(Collected data entries)
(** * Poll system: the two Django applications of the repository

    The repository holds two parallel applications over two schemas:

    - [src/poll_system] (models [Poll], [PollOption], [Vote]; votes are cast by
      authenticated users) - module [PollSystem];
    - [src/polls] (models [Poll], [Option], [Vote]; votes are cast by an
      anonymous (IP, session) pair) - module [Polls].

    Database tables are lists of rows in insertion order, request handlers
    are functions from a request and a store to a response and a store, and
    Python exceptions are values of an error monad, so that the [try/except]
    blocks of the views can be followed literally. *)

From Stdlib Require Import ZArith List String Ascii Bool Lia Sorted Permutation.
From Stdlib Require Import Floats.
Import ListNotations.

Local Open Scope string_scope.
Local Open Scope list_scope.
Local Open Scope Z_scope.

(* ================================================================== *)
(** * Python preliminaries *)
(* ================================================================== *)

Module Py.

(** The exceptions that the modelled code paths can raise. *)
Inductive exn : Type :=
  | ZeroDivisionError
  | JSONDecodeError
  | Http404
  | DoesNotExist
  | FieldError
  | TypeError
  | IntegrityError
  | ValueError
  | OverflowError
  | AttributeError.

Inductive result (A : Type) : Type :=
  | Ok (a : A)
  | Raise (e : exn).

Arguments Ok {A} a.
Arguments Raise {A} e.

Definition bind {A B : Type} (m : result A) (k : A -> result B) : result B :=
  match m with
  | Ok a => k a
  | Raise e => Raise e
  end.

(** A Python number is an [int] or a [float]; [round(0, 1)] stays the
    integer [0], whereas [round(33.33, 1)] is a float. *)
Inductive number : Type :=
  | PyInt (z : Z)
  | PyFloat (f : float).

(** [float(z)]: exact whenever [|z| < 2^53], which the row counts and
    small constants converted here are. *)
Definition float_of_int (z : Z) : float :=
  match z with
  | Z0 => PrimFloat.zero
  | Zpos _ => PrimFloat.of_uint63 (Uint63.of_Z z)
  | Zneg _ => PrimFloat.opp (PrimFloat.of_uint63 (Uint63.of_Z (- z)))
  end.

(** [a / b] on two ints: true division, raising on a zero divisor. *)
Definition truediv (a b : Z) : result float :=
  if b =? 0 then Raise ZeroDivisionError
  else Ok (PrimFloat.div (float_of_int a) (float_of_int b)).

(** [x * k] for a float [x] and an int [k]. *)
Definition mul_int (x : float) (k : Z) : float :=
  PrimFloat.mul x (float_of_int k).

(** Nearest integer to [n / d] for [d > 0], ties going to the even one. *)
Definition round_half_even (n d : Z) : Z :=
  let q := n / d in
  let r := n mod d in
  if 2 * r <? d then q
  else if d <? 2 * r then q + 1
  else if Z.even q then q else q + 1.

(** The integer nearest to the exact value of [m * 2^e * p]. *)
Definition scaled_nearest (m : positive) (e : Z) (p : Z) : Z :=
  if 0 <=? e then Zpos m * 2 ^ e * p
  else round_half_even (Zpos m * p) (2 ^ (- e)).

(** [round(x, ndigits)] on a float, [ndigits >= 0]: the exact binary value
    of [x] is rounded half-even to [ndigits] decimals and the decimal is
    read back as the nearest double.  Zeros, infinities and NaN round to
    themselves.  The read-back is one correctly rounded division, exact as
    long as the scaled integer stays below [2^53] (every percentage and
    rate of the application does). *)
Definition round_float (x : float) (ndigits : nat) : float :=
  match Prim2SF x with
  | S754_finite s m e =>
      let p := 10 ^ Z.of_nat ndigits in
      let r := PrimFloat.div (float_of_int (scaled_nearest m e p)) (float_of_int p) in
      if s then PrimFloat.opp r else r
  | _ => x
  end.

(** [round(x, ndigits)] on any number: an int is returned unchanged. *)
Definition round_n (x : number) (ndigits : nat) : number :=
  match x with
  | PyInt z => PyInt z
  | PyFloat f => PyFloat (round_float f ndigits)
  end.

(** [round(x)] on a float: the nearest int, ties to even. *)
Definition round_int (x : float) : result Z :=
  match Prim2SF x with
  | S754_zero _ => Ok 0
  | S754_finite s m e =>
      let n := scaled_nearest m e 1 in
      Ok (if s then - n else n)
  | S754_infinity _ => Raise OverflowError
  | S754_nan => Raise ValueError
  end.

--

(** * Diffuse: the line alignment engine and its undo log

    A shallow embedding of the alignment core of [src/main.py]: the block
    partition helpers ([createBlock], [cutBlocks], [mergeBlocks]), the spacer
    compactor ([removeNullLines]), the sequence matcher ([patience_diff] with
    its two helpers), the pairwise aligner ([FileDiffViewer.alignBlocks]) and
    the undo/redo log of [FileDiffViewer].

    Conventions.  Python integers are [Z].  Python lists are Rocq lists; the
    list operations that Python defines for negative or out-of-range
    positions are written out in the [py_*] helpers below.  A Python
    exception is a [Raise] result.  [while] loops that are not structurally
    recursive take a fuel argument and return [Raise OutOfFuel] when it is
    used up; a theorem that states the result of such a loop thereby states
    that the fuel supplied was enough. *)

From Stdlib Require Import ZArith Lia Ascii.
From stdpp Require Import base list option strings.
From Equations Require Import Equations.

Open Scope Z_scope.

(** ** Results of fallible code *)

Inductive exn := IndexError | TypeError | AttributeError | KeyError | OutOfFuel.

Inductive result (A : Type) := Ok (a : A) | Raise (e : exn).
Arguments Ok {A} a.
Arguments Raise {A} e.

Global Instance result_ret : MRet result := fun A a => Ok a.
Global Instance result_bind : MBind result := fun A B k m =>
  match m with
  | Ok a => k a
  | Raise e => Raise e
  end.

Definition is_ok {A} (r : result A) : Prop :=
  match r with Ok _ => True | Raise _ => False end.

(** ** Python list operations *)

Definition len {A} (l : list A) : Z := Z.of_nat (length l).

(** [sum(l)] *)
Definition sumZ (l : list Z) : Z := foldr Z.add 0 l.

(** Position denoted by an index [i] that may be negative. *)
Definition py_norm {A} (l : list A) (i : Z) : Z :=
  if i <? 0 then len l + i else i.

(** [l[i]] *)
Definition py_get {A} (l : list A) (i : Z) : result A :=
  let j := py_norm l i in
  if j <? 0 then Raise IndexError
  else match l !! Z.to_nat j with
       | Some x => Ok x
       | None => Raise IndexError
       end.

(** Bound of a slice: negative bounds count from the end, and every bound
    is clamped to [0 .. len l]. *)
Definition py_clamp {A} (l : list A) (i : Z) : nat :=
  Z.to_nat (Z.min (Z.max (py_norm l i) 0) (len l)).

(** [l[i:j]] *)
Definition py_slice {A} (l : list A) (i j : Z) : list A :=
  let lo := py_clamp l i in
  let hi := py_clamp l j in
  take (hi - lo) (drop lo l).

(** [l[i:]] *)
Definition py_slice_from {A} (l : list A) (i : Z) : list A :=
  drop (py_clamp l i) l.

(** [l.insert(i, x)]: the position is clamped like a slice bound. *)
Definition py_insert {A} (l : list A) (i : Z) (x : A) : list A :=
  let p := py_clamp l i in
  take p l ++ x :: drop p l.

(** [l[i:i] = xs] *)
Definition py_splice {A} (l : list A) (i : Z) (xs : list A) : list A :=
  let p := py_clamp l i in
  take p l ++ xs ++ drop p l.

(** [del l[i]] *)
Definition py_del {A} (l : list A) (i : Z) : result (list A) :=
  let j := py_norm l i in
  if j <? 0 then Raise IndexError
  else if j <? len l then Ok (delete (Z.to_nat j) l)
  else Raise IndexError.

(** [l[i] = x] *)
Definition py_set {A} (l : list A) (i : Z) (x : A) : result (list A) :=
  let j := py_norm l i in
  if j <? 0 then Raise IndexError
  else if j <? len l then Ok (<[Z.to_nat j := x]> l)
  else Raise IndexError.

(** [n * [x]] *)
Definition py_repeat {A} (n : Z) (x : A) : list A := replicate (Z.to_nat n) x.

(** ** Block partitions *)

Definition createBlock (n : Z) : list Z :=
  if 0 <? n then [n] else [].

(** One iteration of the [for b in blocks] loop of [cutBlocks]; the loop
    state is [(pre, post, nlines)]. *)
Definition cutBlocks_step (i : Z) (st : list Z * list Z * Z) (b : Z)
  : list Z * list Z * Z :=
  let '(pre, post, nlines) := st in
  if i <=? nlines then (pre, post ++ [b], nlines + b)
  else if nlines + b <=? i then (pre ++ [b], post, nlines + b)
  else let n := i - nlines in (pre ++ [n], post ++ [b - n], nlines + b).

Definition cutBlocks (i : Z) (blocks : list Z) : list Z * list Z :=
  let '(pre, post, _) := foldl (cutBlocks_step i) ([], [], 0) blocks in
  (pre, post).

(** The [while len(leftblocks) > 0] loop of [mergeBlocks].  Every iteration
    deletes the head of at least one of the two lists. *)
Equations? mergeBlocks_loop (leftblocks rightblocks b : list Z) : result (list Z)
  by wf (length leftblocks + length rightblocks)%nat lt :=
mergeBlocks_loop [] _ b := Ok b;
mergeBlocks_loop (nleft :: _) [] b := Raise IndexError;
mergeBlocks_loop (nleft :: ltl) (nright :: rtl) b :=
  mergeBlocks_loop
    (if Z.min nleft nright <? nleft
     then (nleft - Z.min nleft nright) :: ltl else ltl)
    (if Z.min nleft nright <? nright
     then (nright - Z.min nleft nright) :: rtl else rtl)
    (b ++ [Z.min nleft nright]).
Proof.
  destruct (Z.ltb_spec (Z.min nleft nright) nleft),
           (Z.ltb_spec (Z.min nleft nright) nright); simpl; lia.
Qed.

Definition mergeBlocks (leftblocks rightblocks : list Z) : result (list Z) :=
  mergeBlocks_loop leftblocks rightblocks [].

**Task description**
The answer should be only the number of lines in the data that contain the string "OutOfFuel".

**Solution below**
2